> **WORK ORDER**
Below are some records; find each line that carries the word "list" and copy it.

> **INFORMATION PROVIDED**

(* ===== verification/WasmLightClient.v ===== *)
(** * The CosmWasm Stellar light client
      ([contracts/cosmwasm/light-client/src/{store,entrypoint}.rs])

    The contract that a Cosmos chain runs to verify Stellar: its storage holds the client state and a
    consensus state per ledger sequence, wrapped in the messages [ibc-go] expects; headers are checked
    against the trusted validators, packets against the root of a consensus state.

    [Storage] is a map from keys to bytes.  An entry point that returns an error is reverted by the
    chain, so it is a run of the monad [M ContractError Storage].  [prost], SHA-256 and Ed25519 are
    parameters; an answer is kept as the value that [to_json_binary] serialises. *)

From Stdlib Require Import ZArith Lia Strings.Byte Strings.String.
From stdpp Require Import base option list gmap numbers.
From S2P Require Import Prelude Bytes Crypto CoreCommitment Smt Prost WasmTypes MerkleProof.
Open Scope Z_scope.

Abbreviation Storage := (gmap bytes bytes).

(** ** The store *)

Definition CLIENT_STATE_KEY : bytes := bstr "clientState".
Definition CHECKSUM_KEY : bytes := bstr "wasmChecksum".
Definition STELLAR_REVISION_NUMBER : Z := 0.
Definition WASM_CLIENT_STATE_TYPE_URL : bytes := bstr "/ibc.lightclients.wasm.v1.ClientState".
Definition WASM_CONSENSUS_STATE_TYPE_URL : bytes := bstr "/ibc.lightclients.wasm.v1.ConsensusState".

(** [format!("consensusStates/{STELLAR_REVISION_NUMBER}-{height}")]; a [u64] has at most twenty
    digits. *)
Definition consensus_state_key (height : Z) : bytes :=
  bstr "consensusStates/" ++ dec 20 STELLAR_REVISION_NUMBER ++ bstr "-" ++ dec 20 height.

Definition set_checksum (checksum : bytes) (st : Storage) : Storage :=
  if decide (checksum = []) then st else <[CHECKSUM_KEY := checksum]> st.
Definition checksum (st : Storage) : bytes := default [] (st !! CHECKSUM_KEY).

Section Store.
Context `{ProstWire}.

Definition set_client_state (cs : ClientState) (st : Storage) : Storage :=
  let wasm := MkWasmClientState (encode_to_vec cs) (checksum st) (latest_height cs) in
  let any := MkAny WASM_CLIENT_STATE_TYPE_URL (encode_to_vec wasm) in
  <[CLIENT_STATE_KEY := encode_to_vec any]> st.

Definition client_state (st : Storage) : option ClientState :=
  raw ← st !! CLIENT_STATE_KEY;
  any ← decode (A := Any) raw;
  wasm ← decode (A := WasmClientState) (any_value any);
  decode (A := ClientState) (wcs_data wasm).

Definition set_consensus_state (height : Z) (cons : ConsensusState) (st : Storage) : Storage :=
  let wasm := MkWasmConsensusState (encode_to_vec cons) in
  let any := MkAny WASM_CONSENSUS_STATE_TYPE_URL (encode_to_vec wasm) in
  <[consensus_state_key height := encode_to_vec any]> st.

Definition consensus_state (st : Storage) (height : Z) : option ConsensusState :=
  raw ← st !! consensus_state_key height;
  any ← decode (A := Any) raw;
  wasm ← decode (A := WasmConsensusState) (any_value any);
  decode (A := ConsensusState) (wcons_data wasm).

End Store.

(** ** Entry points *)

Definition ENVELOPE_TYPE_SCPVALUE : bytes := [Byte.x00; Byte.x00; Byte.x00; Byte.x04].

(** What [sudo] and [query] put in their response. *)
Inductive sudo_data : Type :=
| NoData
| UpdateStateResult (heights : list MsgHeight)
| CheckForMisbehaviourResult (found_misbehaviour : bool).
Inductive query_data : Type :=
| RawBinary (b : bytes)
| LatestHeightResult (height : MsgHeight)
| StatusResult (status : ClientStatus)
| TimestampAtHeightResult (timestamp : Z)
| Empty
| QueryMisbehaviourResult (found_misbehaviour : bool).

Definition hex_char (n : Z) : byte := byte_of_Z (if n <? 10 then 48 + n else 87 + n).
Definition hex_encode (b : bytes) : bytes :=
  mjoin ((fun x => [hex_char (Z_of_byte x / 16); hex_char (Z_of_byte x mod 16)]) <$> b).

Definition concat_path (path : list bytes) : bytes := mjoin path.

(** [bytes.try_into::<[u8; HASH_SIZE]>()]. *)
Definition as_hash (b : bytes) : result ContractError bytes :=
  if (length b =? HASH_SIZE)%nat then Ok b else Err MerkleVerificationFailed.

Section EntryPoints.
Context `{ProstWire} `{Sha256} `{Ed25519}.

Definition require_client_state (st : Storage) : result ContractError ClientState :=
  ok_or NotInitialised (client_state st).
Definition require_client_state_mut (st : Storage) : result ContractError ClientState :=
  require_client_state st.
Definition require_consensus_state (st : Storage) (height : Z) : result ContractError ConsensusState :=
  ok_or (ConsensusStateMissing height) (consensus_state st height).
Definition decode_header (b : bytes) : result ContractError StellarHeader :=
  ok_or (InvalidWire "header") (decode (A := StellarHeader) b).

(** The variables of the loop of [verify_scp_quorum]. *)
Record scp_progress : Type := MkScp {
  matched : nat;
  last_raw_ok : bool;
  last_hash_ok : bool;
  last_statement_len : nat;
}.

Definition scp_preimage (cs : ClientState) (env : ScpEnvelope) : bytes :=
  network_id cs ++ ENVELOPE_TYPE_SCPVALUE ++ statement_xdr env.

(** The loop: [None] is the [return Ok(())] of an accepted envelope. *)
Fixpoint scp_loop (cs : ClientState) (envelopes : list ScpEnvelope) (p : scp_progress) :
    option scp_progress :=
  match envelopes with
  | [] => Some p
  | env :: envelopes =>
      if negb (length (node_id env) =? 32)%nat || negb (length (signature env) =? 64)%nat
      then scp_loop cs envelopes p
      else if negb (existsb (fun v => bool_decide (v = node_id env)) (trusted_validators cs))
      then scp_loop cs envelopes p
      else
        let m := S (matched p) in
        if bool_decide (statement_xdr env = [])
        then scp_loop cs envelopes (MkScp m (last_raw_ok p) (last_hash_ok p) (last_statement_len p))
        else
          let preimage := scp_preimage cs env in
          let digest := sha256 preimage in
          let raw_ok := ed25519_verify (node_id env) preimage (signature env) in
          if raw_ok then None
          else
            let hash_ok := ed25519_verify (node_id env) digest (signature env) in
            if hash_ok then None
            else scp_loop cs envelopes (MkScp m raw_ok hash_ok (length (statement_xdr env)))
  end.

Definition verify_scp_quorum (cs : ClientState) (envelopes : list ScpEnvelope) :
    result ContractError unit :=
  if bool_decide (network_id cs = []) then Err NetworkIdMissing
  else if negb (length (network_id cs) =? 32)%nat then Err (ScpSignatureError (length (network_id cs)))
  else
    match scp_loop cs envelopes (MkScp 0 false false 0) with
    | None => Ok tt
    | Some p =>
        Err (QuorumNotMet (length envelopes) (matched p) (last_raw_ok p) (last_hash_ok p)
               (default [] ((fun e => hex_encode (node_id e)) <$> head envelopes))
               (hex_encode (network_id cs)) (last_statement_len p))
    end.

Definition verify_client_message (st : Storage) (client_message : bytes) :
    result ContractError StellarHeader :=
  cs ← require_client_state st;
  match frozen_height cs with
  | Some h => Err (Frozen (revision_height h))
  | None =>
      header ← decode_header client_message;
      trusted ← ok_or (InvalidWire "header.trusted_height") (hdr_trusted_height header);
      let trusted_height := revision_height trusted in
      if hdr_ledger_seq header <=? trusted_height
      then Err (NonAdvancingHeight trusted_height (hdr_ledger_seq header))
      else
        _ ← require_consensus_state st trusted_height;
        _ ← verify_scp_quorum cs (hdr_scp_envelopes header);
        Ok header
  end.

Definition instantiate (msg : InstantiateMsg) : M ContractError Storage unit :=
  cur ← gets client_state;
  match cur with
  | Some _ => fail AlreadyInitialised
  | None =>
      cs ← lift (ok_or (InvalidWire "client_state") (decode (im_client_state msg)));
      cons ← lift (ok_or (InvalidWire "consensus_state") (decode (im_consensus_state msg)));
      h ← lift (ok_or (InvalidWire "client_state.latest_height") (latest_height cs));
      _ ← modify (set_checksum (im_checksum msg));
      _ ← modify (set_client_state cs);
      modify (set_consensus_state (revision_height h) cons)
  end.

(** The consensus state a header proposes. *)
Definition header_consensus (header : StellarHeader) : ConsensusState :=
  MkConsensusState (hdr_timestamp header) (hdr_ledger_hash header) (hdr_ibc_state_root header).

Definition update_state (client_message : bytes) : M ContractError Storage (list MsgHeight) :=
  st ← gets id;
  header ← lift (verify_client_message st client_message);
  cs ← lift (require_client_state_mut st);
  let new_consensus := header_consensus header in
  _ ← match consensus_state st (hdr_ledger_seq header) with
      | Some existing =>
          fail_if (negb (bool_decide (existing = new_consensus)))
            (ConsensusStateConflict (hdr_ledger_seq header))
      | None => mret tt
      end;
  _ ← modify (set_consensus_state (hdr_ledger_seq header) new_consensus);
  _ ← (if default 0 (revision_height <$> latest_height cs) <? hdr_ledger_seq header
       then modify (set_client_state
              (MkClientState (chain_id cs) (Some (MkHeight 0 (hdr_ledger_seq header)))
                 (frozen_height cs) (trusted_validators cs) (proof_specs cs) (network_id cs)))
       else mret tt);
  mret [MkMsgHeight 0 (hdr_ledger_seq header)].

> **TASK SOLUTION**
From stdpp Require Import base option list gmap numbers.
| UpdateStateResult (heights : list MsgHeight)
Definition concat_path (path : list bytes) : bytes := mjoin path.
Fixpoint scp_loop (cs : ClientState) (envelopes : list ScpEnvelope) (p : scp_progress) :
Definition verify_scp_quorum (cs : ClientState) (envelopes : list ScpEnvelope) :
Definition update_state (client_message : bytes) : M ContractError Storage (list MsgHeight) :=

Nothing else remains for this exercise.